North Korea missile launch prompts US, South Korea ‘precision bombing drill’

The drills aimed to demonstrate the allies' 'capabilities to conduct a precision strike at the origin of provocations'.


South Korean and US fighter jets carried out precision bombing drills Tuesday, Seoul’s military said, in response to North Korea firing an Intermediate Range Ballistic Missile over Japan.

“With the participation of four South Korean Air Force F-15Ks and four US Air Force F-16 fighters, South Korea’s F-15K fired two joint direct attack munition (JDAM) bombs against a virtual target at the Jikdo shooting field in the West Sea,” Seoul’s Joint Chiefs of Staff said, referring to the Yellow Sea.

The drills aimed to demonstrate the allies’ “capabilities to conduct a precision strike at the origin of provocations,” they added.

North Korea fires ballistic missile over Japan

North Korea fired a ballistic missile over Japan for the first time in five years Tuesday, prompting Tokyo to activate its missile alert system and issue a rare warning for people to take shelter.

The latest launch — which the United States branded “reckless and dangerous” — comes in a record year of sanctions-busting weapons tests by North Korea, which recently revised its laws to declare itself an “irreversible” nuclear power.

The last time Pyongyang fired a missile over Japan was in 2017, at the height of a period of “fire and fury” when North Korean leader Kim Jong Un traded insults with US president Donald Trump.

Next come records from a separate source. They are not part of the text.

(** * Smale's alpha theory ([smale/smale.py]): a shallow embedding

    The module computes Smale's beta, gamma and alpha at a candidate point
    and then hands the point to an external Newton solver.

    Numbers.  Python floats and complex numbers are embedded in exact
    arithmetic: a float is a real number, a complex number a pair of reals,
    and a float met where a complex is expected is promoted with a zero
    imaginary part (the promotion Python itself performs).  Rounding,
    overflow, infinities and NaN are therefore outside the model; every
    statement below is about the algorithm in exact arithmetic.  Division
    follows Python scalars under Python 3: true division, and a zero divisor
    raises [ZeroDivisionError].

    Effects.  A call returns a trace of the observable events it caused
    (evaluations of the callables it was given, warnings, the call of the
    external solver) together with a value or the exception it raised. *)

From Stdlib Require Import String Reals Lra Lia ZArith List.
Import ListNotations.

Open Scope R_scope.

(** ** Complex values *)

Record C : Type := mkC { Re : R; Im : R }.

Definition C0 : C := mkC 0 0.
Definition RtoC (x : R) : C := mkC x 0.

Definition Cmul (z w : C) : C :=
  mkC (Re z * Re w - Im z * Im w) (Re z * Im w + Im z * Re w).

Definition Cnorm2 (z : C) : R := Re z * Re z + Im z * Im z.

(** The quotient of two complex numbers; meaningful for a nonzero divisor. *)
Definition Cdiv (z w : C) : C :=
  mkC ((Re z * Re w + Im z * Im w) / Cnorm2 w)
      ((Im z * Re w - Re z * Im w) / Cnorm2 w).

(** [numpy.abs]: the modulus, a real number. *)
Definition np_abs (z : C) : R := sqrt (Cnorm2 z).

Definition C_eq_dec (z w : C) : {z = w} + {z <> w}.
Proof.
  destruct z as [a b], w as [c d].
  destruct (Req_dec_T a c) as [Hac | Hac].
  - destruct (Req_dec_T b d) as [Hbd | Hbd].
    + left. now rewrite Hac, Hbd.
    + right. intros H. apply Hbd. now inversion H.
  - right. intros H. apply Hac. now inversion H.
Defined.

Definition Csub (z w : C) : C := mkC (Re z - Re w) (Im z - Im w).

(** ** Exceptions and results *)

Inductive exn : Type :=
| ZeroDivisionError
| ValueError
| IndexError
| TypeError
| UserError (code : nat).   (* an exception raised by a supplied callable *)

Inductive res (A : Type) : Type :=
| Ok (a : A)
| Raise (e : exn).
Arguments Ok {A} a.
Arguments Raise {A} e.

(** A Python callable [g(x, a, b, ...)]: it receives the argument tuple and
    returns a number or raises. *)
Definition callable : Type := list C -> res C.

(** ** Events and the trace monad *)

Inductive callee : Type :=
| TargetF              (* the function [f] *)
| Deriv (k : nat).     (* the entry [df[k]] *)

Inductive warning : Type :=
| NotEnoughDerivatives       (* 'not enough derivatives provided for smale' *)
| NotApproximateSolution.    (* 'the estimate may not be an approximate
                                solution to the function' *)

Definition warning_message (w : warning) : string :=
  match w with
  | NotEnoughDerivatives => "not enough derivatives provided for smale"
  | NotApproximateSolution =>
      "the estimate may not be an approximate solution to the function"
  end.

Inductive event : Type :=
| EvCall (who : callee) (args : list C)
| EvWarn (w : warning)
| EvNewton (f : callable) (x0 : C) (fprime : option callable)
           (args : list C) (tol : R) (maxiter : Z).

Definition M (A : Type) : Type := (list event * res A)%type.

Definition ret {A} (a : A) : M A := ([], Ok a).

Definition bind {A B} (m : M A) (k : A -> M B) : M B :=
  match m with
  | (t, Ok a) => let (t', r) := k a in (t ++ t', r)
  | (t, Raise e) => (t, Raise e)
  end.

Definition lift {A} (r : res A) : M A := ([], r).

Notation "x <- m ;; k" := (bind m (fun x => k))
  (at level 61, m at next level, right associativity).

Definition trace {A} (m : M A) : list event := fst m.
Definition outcome {A} (m : M A) : res A := snd m.

(** Evaluating a callable is an observable event. *)
Definition call (who : callee) (g : callable) (args : list C) : M C :=
  ([EvCall who args], g args).

(** [warnings.warn(msg, RuntimeWarning)] under the default filter. *)
Definition warn (w : warning) : M unit := ([EvWarn w], Ok tt).

(** ** Python and numpy primitives *)

(** [a / b] on Python numbers. *)
Definition py_div (a b : C) : res C :=
  if C_eq_dec b C0 then Raise ZeroDivisionError else Ok (Cdiv a b).

(** [a / b] on two floats. *)
Definition float_div (a b : R) : res R :=
  if Req_dec_T b 0 then Raise ZeroDivisionError else Ok (a / b).

(** [x ** y] for a numpy double [x >= 0] (the only bases the module forms
    are moduli): [0 ** 0 = 1], [0 ** y = 0] for the positive exponents used
    here, and [exp (y * ln x)] for a positive base. *)
Definition np_power (x y : R) : R :=
  if Rle_dec x 0
  then (if Req_dec_T y 0 then 1 else 0)
  else Rpower x y.

(** [seq[i]] on a list: [IndexError] past the end. *)
Definition getitem {A} (l : list A) (i : nat) : res A :=
  match nth_error l i with
  | Some a => Ok a
  | None => Raise IndexError
  end.

Fixpoint list_update {A} (l : list A) (i : nat) (v : A) : list A :=
  match l, i with
  | [], _ => []
  | _ :: t, O => v :: t
  | h :: t, S j => h :: list_update t j v
  end.

(** [arr[i] = v] on a numpy array: [IndexError] past the end. *)
Definition setitem {A} (l : list A) (i : nat) (v : A) : res (list A) :=
  if (i <? length l)%nat then Ok (list_update l i v) else Raise IndexError.

(** [numpy.zeros(n, dtype=numpy.double)]: a negative dimension is refused. *)
Definition np_zeros (n : Z) : res (list R) :=
  if (n <? 0)%Z then Raise ValueError else Ok (repeat 0 (Z.to_nat n)).

(** [arr.max()]: an empty array has no maximum. *)
Definition np_max (l : list R) : res R :=
  match l with
  | [] => Raise ValueError
  | x :: t => Ok (fold_left Rmax t x)
  end.

(** [for k in range(lo, hi): body], threading the loop state. *)
Fixpoint for_each {S} (ks : list nat) (body : nat -> S -> M S) (s : S) : M S :=
  match ks with
  | [] => ret s
  | k :: ks' => s' <- body k s ;; for_each ks' body s'
  end.

Definition range (lo hi : nat) : list nat := seq lo (hi - lo).

(** ** The module's functions *)

(** [smale_beta], lines 144-146. *)
Definition smale_beta (f : callable) (x0 : C) (df : list callable)
    (args : list C) : M R :=
  let _args := x0 :: args in
  fx <- call TargetF f _args ;;
  d0 <- lift (getitem df 0) ;;
  dfx <- call (Deriv 0) d0 _args ;;
  q <- lift (py_div fx dfx) ;;
  ret (np_abs q).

South Korea said the intermediate-range ballistic missile (IRBM) flew some 4,500 kilometres (2,800 miles) — possibly a new distance record for North Korean tests, which are usually conducted on a lofted trajectory to avoid flying over neighbouring countries.

South Korean President Yoon Suk-yeol called the launch a “provocation” that violated UN regulations and vowed a “stern response” in a statement issued by his office.

Japanese Prime Minister Fumio Kishida described it as “an act of violence”, while European Union head Charles Michel called it “an unjustified aggression”.

The US State Department said the “reckless and dangerous launch” posed “an unacceptable threat to the Japanese public”.

US Secretary of State Antony Blinken spoke to his counterparts in Seoul and Tokyo, with all three slamming North Korea’s “blatant disregard of multiple UN Security Council resolutions.”

Japanese Defence Minister Yasukazu Hamada said the missile could have been a Hwasong-12.

Pyongyang used Hwasong-12s the last two times it fired missiles over Japan — in August and September 2017 — tweeted Chad O’Carroll of specialist site NK News.

Japan activated its missile warning system and urged people in two northern regions of the country to take shelter early Tuesday.

North Korea was not responding to routine daily contact on the inter-Korean liaison line Tuesday, South Korea’s unification ministry said.